No Brasil, as faxineiras acordam às 5h para ir ao trabalho, pegam ônibus e chegam em casa às 19h. Chegam cansadas e o seu salário está muito distante do salário de um médico”, compara. “Fazer faxina é uma intelectualidade. Quando entro numa casa há toda uma ordem e sequência para realizar o serviço. Aqui não é igual ao regime do Brasil, que ainda é escravocrata. Aqui, uma faxineira ganha o mesmo salário que a classe média”, reitera.

As dificuldades ao longo da vida não a impediram em nada de ser uma mulher culta e adepta das leituras. “A vida foi a minha universidade: eu, sem curso superior, sem nada, adquiri todas essas informações.
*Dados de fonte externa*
(* ===== verification/RunOnce.v ===== *)
(** * Running all available jobs once (src/runner/run_once.rs,
    src/streams/job_fetch.rs)

    [Worker::run_once] as a transition system: a stream of claims and up to
    [concurrency] slots that run what it yields, with the shared flag and error
    that stop both.  Every step between two awaits is one transition; other
    sessions, and the flushes of the batchers, change the tables in between. *)

From S2P Require Import Prelude Job Database FlagFilter JobStore JobRelease Hooks TaskHandler.
From S2P Require Import Batcher Recovery Runner.
Open Scope Z_scope.

Module RunOnce.
Import Job FlagFilter JobStore JobRelease Hooks Batcher Runner.

(** The fetch stream: between items, awaiting a claim, or ended. *)
Inductive StreamState := Idle | InFlight | StreamEnded.

(** A slot: at the top of its loop with a claimed job, running it, past its
    release with a job of a named queue, or awaiting another claim. *)
Inductive Slot := Top (job : Job) | Running (job : Job) | AfterRelease | Fetching.

(** Why a row may stay locked by the worker. *)
Inductive Reason :=
| Unpersisted    (* a statement failed or its reply was lost *)
| SkippedByHook  (* a recovery hook asked to leave the job *)
| CancelledFetch (* shutdown dropped a claim under way *).

(** [abandoned] records the jobs no slot holds any more although their
    statement may have left them locked. *)
Record State := mkState {
  world : World;
  stream : StreamState;
  slots : list Slot;
  fetch_failed : bool;
  run_error : option ProcessJobError;
  abandoned : list (Z * Reason)
}.

Definition set_slots (s : State) (w : World) (l : list Slot) : State :=
  mkState w (stream s) l (fetch_failed s) (run_error s) (abandoned s).

(** [run_error.lock().await.get_or_insert(e)]. *)
Definition get_or_insert (e : ProcessJobError) (o : option ProcessJobError) : option ProcessJobError :=
  match o with Some e' => Some e' | None => Some e end.

(** A failed fetch: the flag, the error, and the stream or slot ends. *)
Definition fail_fetch (o : Outcome) (w : World) (st : StreamState) (l : list Slot)
    (ab : list (Z * Reason)) (s : State) : State :=
  mkState w st l true (get_or_insert (GetJobError o) (run_error s)) (ab ++ abandoned s).

Definition removed_slot (k : nat) (s : State) : list Slot := delete k (slots s).

Section run_once.
Context (escaped : char → bool) (exp_secs : Z → Z) (worker : WorkerRunner) (concurrency : nat).

Definition w_id : str := worker_id worker.

(** A claim of this worker on the current tables. *)
Definition claims (w : World) (db : Db) (job : option Job) : Prop :=
  ∃ con clock now,
    get_job_with_filter con clock (task_details worker) w_id (job_flag_filter worker) now
      (tables_of w) db job.

(** A claim whose statement failed: rolled back, or committed with the reply
    lost; the ids it may have locked. *)
Inductive failed_claim (w : World) : Outcome → World → list (Z * Reason) → Prop :=
| failed_rolled_back : failed_claim w RolledBack w []
| failed_reply_lost db (job : Job) :
    claims w db (Some job) → failed_claim w ReplyLost (with_tables w db) [(id job, Unpersisted)]
| failed_reply_lost_none db :
    claims w db None → failed_claim w ReplyLost (with_tables w db) [].

(** What the slot records of a release. *)
Definition release_error (res : result unit ReleaseJobError) (o : option ProcessJobError) :
    option ProcessJobError :=
  match res with Ok _ => o | Err e => get_or_insert (ReleaseError e) o end.

Definition release_abandons (job : Job) (r : result unit RunJobError) (res : result unit ReleaseJobError) :
    list (Z * Reason) :=
  match res, r with
  | Err _, _ => [(id job, Unpersisted)]
  | Ok _, Err TaskAborted =>
      match recovery_action job worker with RecoverySkip => [(id job, SkippedByHook)] | _ => [] end
  | Ok _, _ => []
  end.
(* ===== verification/Dispatch.v ===== *)
(** * Job signals and their dispatch (src/streams/job_signal,
    src/runner/sources/dispatch.rs)

    The stream of signals that tells a worker to look for jobs, and the
    dispatcher that fans them out to the job slots, watches the slots and
    drains them when the stream ends or a slot fails.  A slot is seen through
    its channel and the way it ends; what it does with a job is in Runner.v. *)

From S2P Require Import Prelude.

Module Dispatch.

(** ** job_signal/mod.rs, state.rs *)

Inductive JobSignalSource := Polling | Notification | RunOnceRequest | LocalQueueActivity.

Inductive NextSignal :=
| Source (s : JobSignalSource)
| LocalQueueClosed
| NotificationListenerClosed
| Shutdown.

(** What the futures of one [select_biased!] have to offer when polled; [None]
    is pending.  A listener offers a notification, an error or its end. *)
Inductive ListenerItem := Notified | ListenerError | ListenerEnd.

Record Ready := mkReady {
  shutdown_ready : bool;
  interval_ready : bool;
  listener_ready : option ListenerItem;
  local_ready : option (result unit unit)
}.

(** The optional sources of the stream that remain. *)
Record JobSignalStreamData := mkData { has_listener : bool; has_local_queue : bool }.

(** ** job_signal/select.rs *)

Definition pg_listener_result_to_signal (i : ListenerItem) : NextSignal :=
  match i with
  | Notified => Source Notification
  | ListenerError | ListenerEnd => NotificationListenerClosed
  end.

Definition local_queue_result (r : result unit unit) : NextSignal :=
  match r with Ok _ => Source LocalQueueActivity | Err _ => LocalQueueClosed end.

(** The first ready branch of a [select_biased!]. *)
Fixpoint first_ready (branches : list (option NextSignal)) : option NextSignal :=
  match branches with
  | [] => None
  | Some s :: _ => Some s
  | None :: rest => first_ready rest
  end.

Definition shutdown_branch (r : Ready) : option NextSignal :=
  if shutdown_ready r then Some Shutdown else None.
Definition interval_branch (r : Ready) : option NextSignal :=
  if interval_ready r then Some (Source Polling) else None.
Definition listener_branch (r : Ready) : option NextSignal :=
  pg_listener_result_to_signal <$> listener_ready r.
Definition local_branch (r : Ready) : option NextSignal := local_queue_result <$> local_ready r.

Definition next_signal_polling_only (r : Ready) : option NextSignal :=
  first_ready [shutdown_branch r; interval_branch r].
Definition next_signal_with_listener (r : Ready) : option NextSignal :=
  first_ready [shutdown_branch r; interval_branch r; listener_branch r].
Definition next_signal_with_local_queue (listener : bool) (r : Ready) : option NextSignal :=
  if listener
  then first_ready [shutdown_branch r; interval_branch r; listener_branch r; local_branch r]
  else first_ready [shutdown_branch r; interval_branch r; local_branch r].

Definition next_signal (data : JobSignalStreamData) (r : Ready) : option NextSignal :=
  if has_local_queue data then next_signal_with_local_queue (has_listener data) r
  else if has_listener data then next_signal_with_listener r
  else next_signal_polling_only r.

(** One poll of the stream: pending, the next item with the new state, or the
    end. *)
Inductive Poll := Pending | Item (s : JobSignalSource) (data : JobSignalStreamData) | EndOfStream.

Definition job_signal_stream (data : JobSignalStreamData) (r : Ready) : Poll :=
  match next_signal data r with
  | None => Pending
  | Some (Source s) => Item s data
  | Some LocalQueueClosed => EndOfStream
  | Some NotificationListenerClosed => Item Polling (mkData false (has_local_queue data))
  | Some Shutdown => EndOfStream
  end.

(** ** sources/dispatch.rs *)

Section dispatch.
(** The errors of a slot's body, of listening and of the cron scheduler. *)
Context {ProcessError GraphileWorkerError ScheduleCronJobError : Type}.

Inductive SlotResult := SlotOk | SlotFailed (e : ProcessError) | SlotPanicked.

(** A slot: in [next_job_signal], working on a signal, ended, and joined by
    the dispatcher. *)
Inductive Slot := Waiting | Busy (s : JobSignalSource) | Ended (r : SlotResult) | Joined.

(** [slot_error], as the error reported for it. *)
Inductive WorkerRuntimeError :=
| ProcessJob (e : ProcessError)
| WorkerTask
| PgListen (e : GraphileWorkerError)
| Crontab (e : ScheduleCronJobError).

Definition slot_error (r : SlotResult) : option WorkerRuntimeError :=
  match r with
  | SlotOk => None
  | SlotFailed e => Some (ProcessJob e)
  | SlotPanicked => Some WorkerTask
  end.

Inductive Phase := Dispatching | Draining | Returned (r : result unit WorkerRuntimeError).

(** The slots, the channel to them, the shutdown signal, the calls of
    [shutdown_notifier.notify_one], and the dispatcher's state; [joined]
    records the results in the order they were joined. *)
Record State := mkState {
  slots : list Slot;
  buffer : list JobSignalSource;
  tx_closed : bool;
  shutdown : bool;
  notified : nat;
  phase : Phase;
  first_error : option WorkerRuntimeError;
  joined : list SlotResult
}.

Context (fanout capacity : nat).

Definition has_ended (s : Slot) : bool := match s with Ended _ | Joined => true | _ => false end.

(** A channel is closed by [close] or once every receiver is dropped. *)
Definition closed (s : State) : bool := tx_closed s || forallb has_ended (slots s).

Inductive FanoutResult := Open | Closed.

(** The loop of [fanout_job_signal] over [try_send]. *)
Fixpoint fanout_job_signal (is_closed : bool) (source : JobSignalSource) (n : nat)
    (buf : list JobSignalSource) : list JobSignalSource * FanoutResult :=
  match n with
  | O => (buf, Open)
  | S n =>
      if is_closed then (buf, Closed)
      else if bool_decide (length buf < capacity) then fanout_job_signal is_closed source n (buf ++ [source])
      else (buf, Open)
  end.

Definition set_slot (k : nat) (x : Slot) (s : State) : State :=
  mkState (<[k := x]> (slots s)) (buffer s) (tx_closed s) (shutdown s) (notified s) (phase s)
    (first_error s) (joined s).
Definition set_buffer (b : list JobSignalSource) (s : State) : State :=
  mkState (slots s) b (tx_closed s) (shutdown s) (notified s) (phase s) (first_error s) (joined s).

(** Leaving the loop: [source_tx.close()]. *)
Definition break (s : State) : State :=
  mkState (slots s) (buffer s) true (shutdown s) (notified s) Draining (first_error s) (joined s).
Record inv (s : State) : Prop := {
  inv_dispatcher d : dispatcher s = Some d → dispatcher_ok s d;
  inv_runner r : job_runner s = Some r →
    Forall (λ q, q ≠ Open) (queues s) ∧
    ((dispatcher s = None ∧ ∃ e, r = Err (Dispatch.PgListen e)) ∨ ∃ d, dispatcher s = Some d ∧ Dispatch.phase d = Dispatch.Returned r);
  inv_phase :
    match phase s with
    | Registering => events s = [] ∧ dispatcher s = None ∧ job_runner s = None ∧ queues s = []
    | RunningSources => events s = [WorkerStart] ∧ protected s
    | AwaitingCompletion r => events s = [WorkerStart] ∧ protected s ∧ sources_ended s r
    | AwaitingFailure r => events s = [WorkerStart] ∧ protected s ∧ sources_ended s r ∧ ended (completion s) = true
    | StoppingRecovery r =>
        events s = [WorkerStart] ∧ protected s ∧ sources_ended s r ∧ ended (completion s) = true ∧ ended (failure s) = true
    | Deregistering r =>
        events s = [WorkerStart; WorkerShutdown (result_to_shutdown_reason r)] ∧ registered s = recovery_enabled cfg ∧
        sources_ended s r ∧ wound_down s
    | Finished res =>
        (events s = [] ∧ dispatcher s = None ∧ job_runner s = None ∧ queues s = [] ∧ ∃ e, res = Err (Dispatch.PgListen e)) ∨
        ∃ r dr, events s = [WorkerStart; WorkerShutdown (result_to_shutdown_reason r)] ∧ sources_ended s r ∧ wound_down s ∧
          res = finish_run r dr ∧ (dr = Ok tt → registered s = false)
    end
}.

(** Returning well, the dispatcher has seen the shutdown signal. *)
Lemma returned_ok_shutdown s d :
  dispatcher_ok s d → Dispatch.phase d = Dispatch.Returned (Ok tt) → shutdown s = true.
Proof.
  intros (Hr & [Hj _] & Hsh) Hp. apply Dispatch.dispatch_reachable_inv in Hr. rewrite <- Hsh.
  destruct (Hj ltac:(by rewrite Hp)) as [|[e He]]; [done|].
  destruct (Dispatch.inv_returned _ _ _ Hr _ Hp) as [_ E]. by rewrite He in E.
Qed.

Lemma dispatcher_ok_step s d d' : dispatcher_ok s d → dispatcher_step d d' → dispatcher_ok s d'.
Proof.
  intros (Hr & Hj & Hsh) Hs. split_and!.
  - unfold Dispatch.reachable in *. eapply rtc_r; [done|]. apply Hs.
  - eapply justified_step; [by apply Dispatch.dispatch_reachable_inv in Hr|done..].
  - destruct Hs as (_ & -> & _). done.
Qed.

Lemma dispatcher_ok_signal s d :
  dispatcher_ok s d → shutdown s = false →
  dispatcher_ok (signalled s) (Dispatch.mkState (Dispatch.slots d) (Dispatch.buffer d) (Dispatch.tx_closed d) true (Dispatch.notified d)
                   (Dispatch.phase d) (Dispatch.first_error d) (Dispatch.joined d)).
Proof.
  intros (Hr & Hj & Hsh) Hs. split_and!; [|by apply justified_shutdown|done].
  unfold Dispatch.reachable in *. eapply rtc_r; [done|]. apply Dispatch.shutdown_fires. congruence.
Qed.

Lemma spawn_ok s : dispatcher_ok s (spawn_slots (shutdown s)).
Proof.
  split_and!; [|..|done].
  - unfold Dispatch.reachable, spawn_slots, Dispatch.initial. destruct (shutdown s); [|apply rtc_refl].
    apply rtc_once. by apply Dispatch.shutdown_fires.
  - destruct (shutdown s) eqn:Es; [by apply justified_shutdown|]. split; cbn; [done|]. intros _ _. split; [done|].
    intros k x [-> _]%lookup_replicate. done.
Qed.

Lemma initial_ok_run : inv initial.
Proof. constructor; done. Qed.

(** Steps that leave the sources and the phase alone. *)
Lemma inv_tasks s c f h w :
  inv s → h = heartbeat s → (ended (completion s) = true → ended c = true) → (ended (failure s) = true → ended f = true) →
  (ended (sweeper s) = true → ended w = true) → inv (set_tasks c f h w s).
Proof.
  intros [Hd Hr Hp] -> Hc Hf Hw. constructor; cbn; [done|done|].
  assert (wound_down s → wound_down (set_tasks c f (heartbeat s) w s)) as Hwd by (unfold wound_down; cbn; naive_solver).
  destruct (phase s); unfold protected, sources_ended in *; cbn; naive_solver.
Qed.

Lemma release_closed ok q : release ok q ≠ Open.
Proof. by destruct q, ok. Qed.

Lemma release_local_queues_closed ok qs : Forall (λ q, q ≠ Open) (release_local_queues ok qs).
Proof.
  unfold release_local_queues. apply Forall_lookup. intros k q Hq. rewrite list_lookup_imap in Hq.
  apply fmap_Some in Hq as (q0 & _ & ->). apply release_closed.
Qed.

Lemma step_ok_run s s' : inv s → step s s' → inv s'.
Proof.
  intros Hi Hs. pose proof Hi as [Hd Hr Hp].
  destruct Hs as [s E|s e row E En|s e ok E Ed Ej|s E Ed Ej|s d d' E Ed Hst|s d r ok E Ed Ej Er|s E Ec Hc|s e E Ej|s E Ej Ec|s r E Hc|s r E Hf
    |s r E|s r E|s r e row E En Hrow|s Ec Hsh|s Ec Hsh|s Ec Hsh|s k ok Hsh|s Hsh]; rewrite ?E in Hp.
  - destruct Hp as (Ev & _). constructor; cbn; [done|done|]. by rewrite Ev.
  - constructor; cbn; [done|done|]. left. naive_solver.
  - constructor; cbn; [done| |by rewrite E]. intros r [= <-]. split; [apply release_local_queues_closed|]. left. eauto.
  - constructor; cbn; [intros d [= <-]; exact (spawn_ok s)|by rewrite Ej|by rewrite E].
  - constructor; cbn; [|intros r Hjr|by rewrite E].
    + intros d0 [= <-]. exact (dispatcher_ok_step s d d' (Hd d Ed) Hst).
    + destruct (Hr r Hjr) as [Hq [[? _]|(d0 & Ed0 & Hph)]]; [congruence|]. split; [done|]. right. exists d'. split; [done|].
      assert (d0 = d) as -> by congruence. destruct (Hd d Ed) as [Hreach _]. apply Dispatch.dispatch_reachable_inv in Hreach.
      by eapply Dispatch.returned_step_phase; [done|apply Hst|].
  - constructor; cbn; [done| |by rewrite E]. intros r0 [= <-]. split; [apply release_local_queues_closed|]. right. eauto.
  - constructor; cbn; [done|done|by rewrite E].
  - destruct Hp as [Ev Hpr]. constructor; cbn; [done|done|]. split; [done|]. split; [done|]. split; [done|]. right. apply orb_true_r.
  - destruct Hp as [Ev Hpr]. constructor; cbn; [done|done|]. split; [done|]. split; [done|]. split; [done|]. left.
    destruct (Hr _ Ej) as [_ [[_ [? [=]]]|(d & Ed & Hph)]]. by apply (returned_ok_shutdown s d (Hd d Ed)).
  - destruct Hp as (Ev & Hpr & Hj & Hreq). constructor; cbn; [done|done|]. split_and!; try done. unfold sources_ended in *. cbn. by rewrite orb_false_r.
  - destruct Hp as (Ev & Hpr & (Hj & Hreq) & Hcm). constructor; cbn; [done|done|]. split_and!; try done.
    unfold sources_ended in *. cbn. by rewrite orb_false_r.
  - destruct Hp as (Ev & [Hrg Hhb] & Hso & Hcm & Hfl). constructor; cbn; [done|done|]. rewrite Ev. split_and!; try done.
    split_and!; try done; cbn; [by destruct (heartbeat s)|by destruct (sweeper s)].
  - destruct Hp as (Ev & Hrg & Hso & Hwd). constructor; cbn; [done|done|]. right. by exists r, (Ok tt).
  - destruct Hp as (Ev & Hrg & Hso & Hwd). constructor; cbn; [done|done|]. right. by exists r, (Err e).
  - by apply inv_tasks.
  - by apply inv_tasks.
  - by apply inv_tasks.
  - constructor; cbn; [done| |].
    + intros r Hjr. destruct (Hr r Hjr) as [Hq Hrest]. split; [|done].
      apply Forall_alter; [done|]. intros q _ _. apply release_closed.
    + destruct (phase s); try done; [destruct Hp as (? & ? & ? & ->)|destruct Hp as [(? & ? & ? & -> & ?)|]; [|by right]]; cbn.
      * by split_and!.
      * left. by split_and!.
  - constructor; cbn.
    + intros d Hd'. apply fmap_Some in Hd' as (d0 & Ed & ->). apply dispatcher_ok_signal; [by apply Hd|done].
    + intros r Hjr. destruct (Hr r Hjr) as [Hq [[Hn He]|(d & Ed & Hph)]]; split; try done; [left; by rewrite Hn|right].
      rewrite Ed. cbn. by eexists.
    + assert (∀ r, sources_ended s r → sources_ended (signalled s) r) as Hso by (intros r [? _]; split; [done|by left]).
      destruct (phase s).
      * destruct Hp as (? & Hn & ? & ?). by rewrite Hn.
      * done.
      * destruct Hp as (? & ? & ?). auto.
      * destruct Hp as (? & ? & ? & ?). auto.
      * destruct Hp as (? & ? & ? & ? & ?). auto 6.
      * destruct Hp as (? & ? & ? & ?). auto.
      * destruct Hp as [(? & Hn & ? & ? & ?)|(r0 & dr & ? & ? & ? & ? & ?)]; [left; by rewrite Hn|right].
        exists r0, dr. auto 6.
Qed.

Lemma reachable_ok_run s : reachable s → inv s.
Proof. intros Hr. pose proof initial_ok_run as Hi. unfold reachable in Hr. induction Hr; eauto using step_ok_run. Qed.

(** What takes or carries claims: a slot that has not ended, a local queue that
    nobody tried to release yet, a batcher. *)
Definition in_use (s : State) : Prop :=
  (∃ d k x, dispatcher s = Some d ∧ Dispatch.slots d !! k = Some x ∧ Dispatch.has_ended x = false) ∨
  (∃ k, queues s !! k = Some Open) ∨ (events s ≠ [] ∧ (completion s = Alive ∨ failure s = Alive)).

(** And what may hold claims: also a queue that failed to return them. *)
Definition may_hold_claims (s : State) : Prop := in_use s ∨ ∃ k, queues s !! k = Some ReleaseFailed.

Lemma sources_ended_idle s r : inv s → sources_ended s r →
  (∀ d k x, dispatcher s = Some d → Dispatch.slots d !! k = Some x → x = Dispatch.Joined) ∧ Forall (λ q, q ≠ Open) (queues s).
Proof.
  intros [Hd Hr _] [Hj _]. destruct (Hr r Hj) as [Hq [[Hn _]|(d & Ed & Hp)]]; (split; [|done]); intros d0 k x Ed0 Hx; [congruence|].
  assert (d0 = d) as -> by congruence. destruct (Hd d Ed) as [Hreach _]. apply Dispatch.dispatch_reachable_inv in Hreach.
  destruct (Dispatch.inv_returned _ _ _ Hreach _ Hp) as [Ha _]. by eapply Dispatch.all_joined_lookup.
Qed.

Lemma wound_down_idle s r : inv s → sources_ended s r → wound_down s → ¬ in_use s.
Proof.
  intros Hi Hs (Hc & Hf & _) Hh. destruct (sources_ended_idle s r Hi Hs) as [Hsl Hq].
  destruct Hh as [(d & k & x & Ed & Hx & Hn)|[(k & Hk)|(_ & [E|E])]].
  - rewrite (Hsl d k x Ed Hx) in Hn. done.
  - eapply Forall_lookup_1 in Hq; [|done]. done.
  - by rewrite E in Hc.
  - by rewrite E in Hf.
Qed.


(** ** Winding down *)

(** From the end of the sources, once the signal has fired, to the end. *)
Lemma wind_down s r :
  phase s = AwaitingCompletion r → shutdown s = true →
  ∃ s', rtc step s s' ∧ phase s' = Finished (finish_run r (Ok tt)).
Proof.
  intros Hp Hs. set (s1 := if ended (completion s) then s else set_tasks Ended (failure s) (heartbeat s) (sweeper s) s).
  assert (rtc step s s1 ∧ phase s1 = AwaitingCompletion r ∧ shutdown s1 = true ∧ ended (completion s1) = true) as (R1 & P1 & S1 & E1).
  { unfold s1. destruct (completion s) eqn:E; cbn; rewrite ?E; split_and!; try done. apply rtc_once. by apply completion_ends. }
  set (s2 := goto (AwaitingFailure r) false s1).
  set (s3 := if ended (failure s2) then s2 else set_tasks (completion s2) Ended (heartbeat s2) (sweeper s2) s2).
  assert (rtc step s2 s3 ∧ phase s3 = AwaitingFailure r ∧ ended (failure s3) = true) as (R3 & P3 & E3).
  { unfold s3. destruct (failure s2) eqn:E; cbn [ended]; rewrite ?E; split_and!; try done. apply rtc_once. by apply failure_ends. }
  eexists. split.
  - etrans; [exact R1|]. eapply rtc_l; [by apply await_completion|]. etrans; [exact R3|].
    eapply rtc_l; [by apply await_failure|]. eapply rtc_l; [by apply stop_recovery_tasks|]. apply rtc_once. by apply deregister_ok.
  - done.
Qed.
Aprendo e pesquiso muito. Minha construção identitária é baseada no que aprendi lendo os autores acadêmicos Angela Davis e Frantz Fanon”, relembra.
“Com Angela Davis, em Mulheres, raça e classe, identifiquei que em todo esse processo da construção de minha identidade, gênero, raça e classe sempre caminharam juntos. Sou mulher negra e pobre. Com Frantz Fanon, no livro Peles negras, máscaras brancas, de uma forma muito radical, eu me descolonizei, modifiquei totalmente o meu ser, me libertei”, relata Alline, que também pretende lançar um livro sobre a sua experiência de vida.

Ela afirma que pretende, durante a palestra na Cuny, focalizar a sua luta como ativista contra o preconceito em defesa dos direitos das mulheres. “Vou enfatizar meu ativismo, no sentido amplo, como enfrentei sistemas interligados de opressão, que instrumentos utilizei (incluindo ideias, conceitos e teorias), com quem articulei e lutou comigo. Que pessoas, comunidades, instituições me deram – ou negaram– oportunidades e como minha luta se integrou ou integra às outras lutas para transformação social. E, talvez mais importante, mostrar como aprendi a “ler o mundo”, como dizia Paulo Freire (educador brasileiro).”